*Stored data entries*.

(* ===== verification/MembershipSamples.v ===== *)
(** * The records of the store, and a promotion

    The pebble store and the raft node implement [MemberStore]; the theorems about addresses
    applied to a store with one record. *)
From Stdlib Require Import Ascii ZArith.
From stdpp Require Import gmap strings list sorting.
From S2P Require Import Prelude GoStrings Codec Wal WalLog Engine StateMachine Pebble Snapshot RaftConfig Raft RaftNode AddressBook Transport Dto WatchHub RegistryModel Watch ReplicationFacts Membership MembershipFacts.

(** ** The pebble store *)
Section store.
Context `{PebbleEngine, Json MemberAddress, Json snapshotPayload, Json (list KV)}.
(** What JSON keeps, under a node id. *)
Definition record_faithful (a : MemberAddress) : Prop := is_u64 (ma_NodeID a) ∧ json_faithful a.
(** The bindings of the member range are the records of the table; the store never writes one
    for the node 0. *)
Definition records (s : PebbleStore) (t : gmap Z MemberAddress) : Prop :=
  members_wf (store_map s) ∧ store_map s !! memberAddressKey 0 = None ∧
  ∀ id a, t !! id = Some a ↔ ma_NodeID a = id ∧ record_faithful a ∧ store_map s !! memberAddressKey id = Some (mustJSON a).
Lemma records_nonzero s t id a : records s t → t !! id = Some a → ma_NodeID a = id ∧ id ≠ 0%Z ∧ is_u64 id.
Proof.
  intros (_&Hz&Ht) (<-&[Hu _]&Hk)%Ht. split; [done|split; [|done]]. intros E. by rewrite E, Hz in Hk.
Qed.
Lemma mustJSON_inj a b : record_faithful a → record_faithful b → mustJSON a = mustJSON b → a = b.
Proof.
  intros [_ Ha] [_ Hb] E. apply (f_equal (json_unmarshal (A:=MemberAddress))) in E. rewrite !mustJSON_decode in E by done. congruence.
Qed.
(** The effect of a write on the table, and no effect. *)
Lemma records_same s t s' : records s t → store_map s' = store_map s → records s' t.
Proof. intros (Hwf&Hz&Ht) E. unfold records. by rewrite E. Qed.
Lemma records_insert s t s' id http grpc admin : records s t → record_faithful (MkMember id http grpc admin) → id ≠ 0%Z →
  store_map s' = <[memberAddressKey id := mustJSON (MkMember id http grpc admin)]> (store_map s) →
  records s' (<[id := MkMember id http grpc admin]> t).
Proof.
  intros (Hwf&Hz&Ht) Hf Hid Hs. destruct Hf as [Hu Hj]. cbn [ma_NodeID] in Hu.
  assert (Hkeys : ∀ j, is_u64 j → memberAddressKey id = memberAddressKey j → id = j) by (intros j Hj' E; by apply memberAddressKey_inj in E).
  split; [|split].
  - rewrite Hs. intros k v. rewrite lookup_insert_Some. intros [[<- <-]|[_ Hk]] Hr; [|by eapply Hwf].
    exists (MkMember id http grpc admin). done.
  - rewrite Hs, lookup_insert_ne; [done|]. intros E%Hkeys; [done|]. unfold is_u64. lia.
  - intros j rec. rewrite Hs. destruct (decide (j = id)) as [->|Hne].
    + rewrite !lookup_insert_eq. split; [by intros [= <-]|]. intros (_&Ha&[= E]). f_equal. by apply mustJSON_inj.
    + rewrite lookup_insert_ne by done. rewrite Ht. split; intros (Hida&Ha&Hk); (split; [done|split; [done|]]).
      * rewrite lookup_insert_ne; [done|]. intros E%Hkeys; [congruence|]. by destruct Ha as [? _]; subst.
      * rewrite lookup_insert_ne in Hk; [done|]. intros E%Hkeys; [congruence|]. by destruct Ha as [? _]; subst.
Qed.
Lemma records_remove s t s' id : records s t → is_u64 id → store_map s' = delete (memberAddressKey id) (store_map s) →
  records s' (delete id t).
Proof.
  intros (Hwf&Hz&Ht) Hu Hs. split; [|split].
  - rewrite Hs. intros k v [_ Hk]%lookup_delete_Some Hr. by eapply Hwf.
  - rewrite Hs. by apply lookup_delete_None; right.
  - intros j a. rewrite Hs, !lookup_delete_Some, Ht. split.
    + intros (Hne&Hida&Ha&Hk). split; [done|split; [done|split; [|done]]]. intros E. apply Hne.
      by destruct Ha as [Hua _]; apply memberAddressKey_inj in E; [|done|congruence].
    + intros (Hida&Ha&Hne&Hk). split; [by intros ->|done].
Qed.
(** A write that succeeds has its effect; one that fails, its effect or none. *)
Lemma db_write_cases s op : store_map (db_write s op).1 = store_map s ∨ store_map (db_write s op).1 = apply_op (store_map s) op.
Proof.
  unfold db_write, with_db, getDB. destruct (ps_open s); [|by left].
  destruct (commit (ps_db s) [op] tt) as [d [a|e]] eqn:E.
  - right. by apply commit_ok in E as [? _].
  - by apply commit_err in E.
Qed.
Lemma records_set_any s t id http grpc admin : records s t → record_faithful (MkMember id http grpc admin) →
  ∃ t', records (Pebble.SetMemberAddress s id http grpc admin).1 t'.
Proof.
  intros Ht Hf. unfold Pebble.SetMemberAddress. destruct (getDB s) as [db|]; [|by exists t]. destruct (Z.eqb_spec id 0); [by exists t|].
  destruct (db_write_cases s (BSet (memberAddressKey id) (mustJSON (MkMember id http grpc admin)))) as [E|E].
  - exists t. by eapply records_same.
  - eexists. by eapply records_insert.
Qed.
Lemma records_delete_any s t id : records s t → is_u64 id → ∃ t', records (Pebble.DeleteMemberAddress s id).1 t'.
Proof.
  intros Ht Hu. unfold Pebble.DeleteMemberAddress. destruct (getDB s) as [db|]; [|by exists t]. destruct (Z.eqb_spec id 0); [by exists t|].
  destruct (db_write_cases s (BDelete (memberAddressKey id))) as [E|E].
  - exists t. by eapply records_same.
  - eexists. by eapply records_remove.
Qed.
Lemma records_set s t s' id http grpc admin : records s t → record_faithful (MkMember id http grpc admin) →
  Pebble.SetMemberAddress s id http grpc admin = (s', Ok tt) →
  id ≠ 0%Z ∧ records s' (<[id := MkMember id http grpc admin]> t).
Proof. intros Ht Hf [Hid Hs]%SetMemberAddress_ok. split; [done|]. by eapply records_insert. Qed.
Lemma records_delete s t s' id : records s t → is_u64 id → Pebble.DeleteMemberAddress s id = (s', Ok tt) →
  records s' (delete id t).
Proof.
  intros Ht Hu. unfold Pebble.DeleteMemberAddress. destruct (getDB s) as [db|]; [|done]. destruct (Z.eqb_spec id 0); [done|].
  intros [Hs _]%db_write_ok. by eapply records_remove.
Qed.
Lemma records_list s t l : records s t → Pebble.ListMemberAddresses s = Ok l → ∀ a, a ∈ l ↔ t !! ma_NodeID a = Some a.
Proof.
  intros (Hwf&Hz&Ht) Hl a. destruct (ListMemberAddresses_spec _ _ Hwf Hl) as (_&_&Hms). rewrite Hms, Ht. split.
  - intros (k&Hk&->&_&Hu&Hj). done.
  - intros (_&[Hu Hj]&Hk). by exists (memberAddressKey (ma_NodeID a)).
Qed.
#[export] Instance pebble_members : MemberStore PebbleStore StoreErr.
Proof.
  refine {| mb_SetMemberAddress id http grpc admin s := Pebble.SetMemberAddress s id http grpc admin;
    mb_DeleteMemberAddress id s := Pebble.DeleteMemberAddress s id;
    mb_ListMemberAddresses s := (s, Pebble.ListMemberAddresses s);
    mb_table := records; mb_storable := record_faithful |}.
  - apply records_set.
  - apply records_delete.
  - intros s t s' l Ht [= <- Hl]. split; [done|]. by eapply records_list.
  - apply records_nonzero.
Defined.
End store.

(** ** The raft node passes the calls to its store *)
Section raft_node.
Context `{Raftpb, !Raft, !RaftBehaviour, PebbleEngine}.
Context `{Json MemberAddress, Json snapshotPayload, Json (list KV), Json Command, Json Snapshot.Metadata}.
Lemma on_kv_returned {A} (f : PebbleStore → PebbleStore * result StoreErr A) n n' a : on_kv f n = (n', Ok a) → f (rn_kv n) = (rn_kv n', Ok a).
Proof. unfold on_kv. destruct (f (rn_kv n)) as [kv r]. intros [= <- Hr]. by apply map_err_ok in Hr as ->. Qed.
#[export] Instance node_members : MemberStore RaftNode NodeErr.
Proof.
  refine {| mb_SetMemberAddress := node_SetMemberAddress; mb_DeleteMemberAddress := node_DeleteMemberAddress;
    mb_ListMemberAddresses := node_ListMemberAddresses; mb_table n := records (rn_kv n); mb_storable := record_faithful |};
    unfold node_SetMemberAddress, node_DeleteMemberAddress, node_ListMemberAddresses, on_kv_read.
  - intros n t n' id http grpc admin Ht Hf Hrun%on_kv_returned. by apply (records_set (rn_kv n)).
  - intros n t n' id Ht Hu Hrun%on_kv_returned. by apply (records_delete (rn_kv n)).
  - intros n t n' l Ht [= <- Hl%map_err_ok]. split; [done|]. by eapply records_list.
  - intros n. apply records_nonzero.
Defined.
End raft_node.

(** ** A cluster of two: the node 3 is recorded, the node 1 is configured *)
#[local] Existing Instances memory_engine member_json payload_json items_json memory_raft range_by_key.
Definition record3 : MemberAddress := MkMember 3 (lit "h:1") (lit "g:1") [].
Definition table3 : gmap Z MemberAddress := {[ 3%Z := record3 ]}.
Lemma records3 : records member_store table3.
Proof.
  apply (records_set source_store ∅); [|split; [by vm_compute|exact I]|apply run_unpack; by vm_compute].
  split; [|split; [by apply (bool_decide_unpack _); vm_compute|]].
  - apply no_members_wf. intros k Hr. apply lookup_singleton_ne. intros <-. by apply members_range_meta in Hr.
  - intros id a. rewrite lookup_empty. split; [done|]. intros (_&_&Hk). exfalso. unfold source_store in Hk.
    change (store_map _) with ({[ lit "k" := lit "v" ]} : gmap str str) in Hk.
    apply lookup_singleton_Some in Hk as [E _]. pose proof (memberAddressKey_meta id) as Hm. by rewrite <- E in Hm.
Qed.
Lemma all_storable id http grpc admin : is_u64 id → mb_storable (Nd:=PebbleStore) (E:=StoreErr) (MkMember id http grpc admin).
Proof. by split. Qed.
Definition configured (h : addr_map) : PeerTransport := NewPeerTransport 1 (MkBook h ∅ ∅) 0.
Definition first_start : Members PebbleStore := MkMembers member_store (configured {[ 1%Z := lit "h:0" ]}).
Definition started : Members PebbleStore := (start_addresses (E:=StoreErr) first_start).1.
(** The next start has another address for the node 1 and none for the node 3. *)
Definition second_start : Members PebbleStore := MkMembers (am_node started) (configured {[ 1%Z := lit "h:9" ]}).
Lemma one_numbered (nd : PebbleStore) addr : numbered (book (MkMembers nd (configured {[ 1%Z := addr ]}))).
Proof. intros id. unfold book_ids. cbn. rewrite dom_singleton, !dom_empty. intros Hid. assert (id = 1%Z) as -> by set_solver. by vm_compute. Qed.
Lemma addresses_survive_witness :
  ∃ t, records (am_node first_start) t ∧ addrs_of (book started) 3 = (lit "h:1", lit "g:1", []) ∧
    addrs_of (book (start_addresses (E:=StoreErr) second_start).1) 1 =
      filled_from (addrs_of (book second_start) 1) (addrs_of (book started) 1).
Proof.
  exists table3. split; [exact records3|]. split; [apply (bool_decide_unpack _); vm_compute; reflexivity|].
  apply (addresses_survive all_storable first_start started tt table3 second_start (start_addresses (E:=StoreErr) second_start).1 tt).
  - exact records3.
  - apply one_numbered.
  - apply run_unpack. vm_compute. reflexivity.
  - reflexivity.
  - apply one_numbered.
  - apply run_unpack. vm_compute. reflexivity.
Defined.

(** The node 3 is promoted by a request that names it only. *)
Definition named_only (data : str) : MemberChangeRequestDTO := MkMemberChange 3 [] [] [].
Definition no_close (addr : str) : option unit := None.
Definition filled_node : Members PebbleStore := (restorePersistedMemberAddresses (E:=StoreErr) first_start).1.
Definition promoted : Members PebbleStore :=
  applyConfChangeContext (E:=StoreErr) named_only no_close [MkSingle ConfChangeAddNode 3] (lit "{}") filled_node.
Definition after_crash : Members PebbleStore := MkMembers (am_node promoted) (configured {[ 1%Z := lit "h:0" ]}).
Lemma promotion_forgets_witness :
  addrs_of (book filled_node) 3 = (lit "h:1", lit "g:1", []) ∧
  addrs_of (book promoted) 3 = addrs_of (book filled_node) 3 ∧
  addrs_of (book (start_addresses (E:=StoreErr) after_crash).1) 3 = ([], [], []).
Proof.
  split; [apply (bool_decide_unpack _); vm_compute; reflexivity|].
  apply (promotion_forgets all_storable named_only no_close filled_node table3 3 (lit "{}") after_crash (start_addresses (E:=StoreErr) after_crash).1 tt).
  - exact records3.
  - by vm_compute.
  - reflexivity.
  - done.
  - apply ok_unpack. vm_compute. reflexivity.
  - reflexivity.
  - apply one_numbered.
  - by vm_compute.
  - apply run_unpack. vm_compute. reflexivity.
Defined.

*What you should do*.
Determine how many lines in the data above contain the string "Prop". Give nothing except the number.

*Response*.
2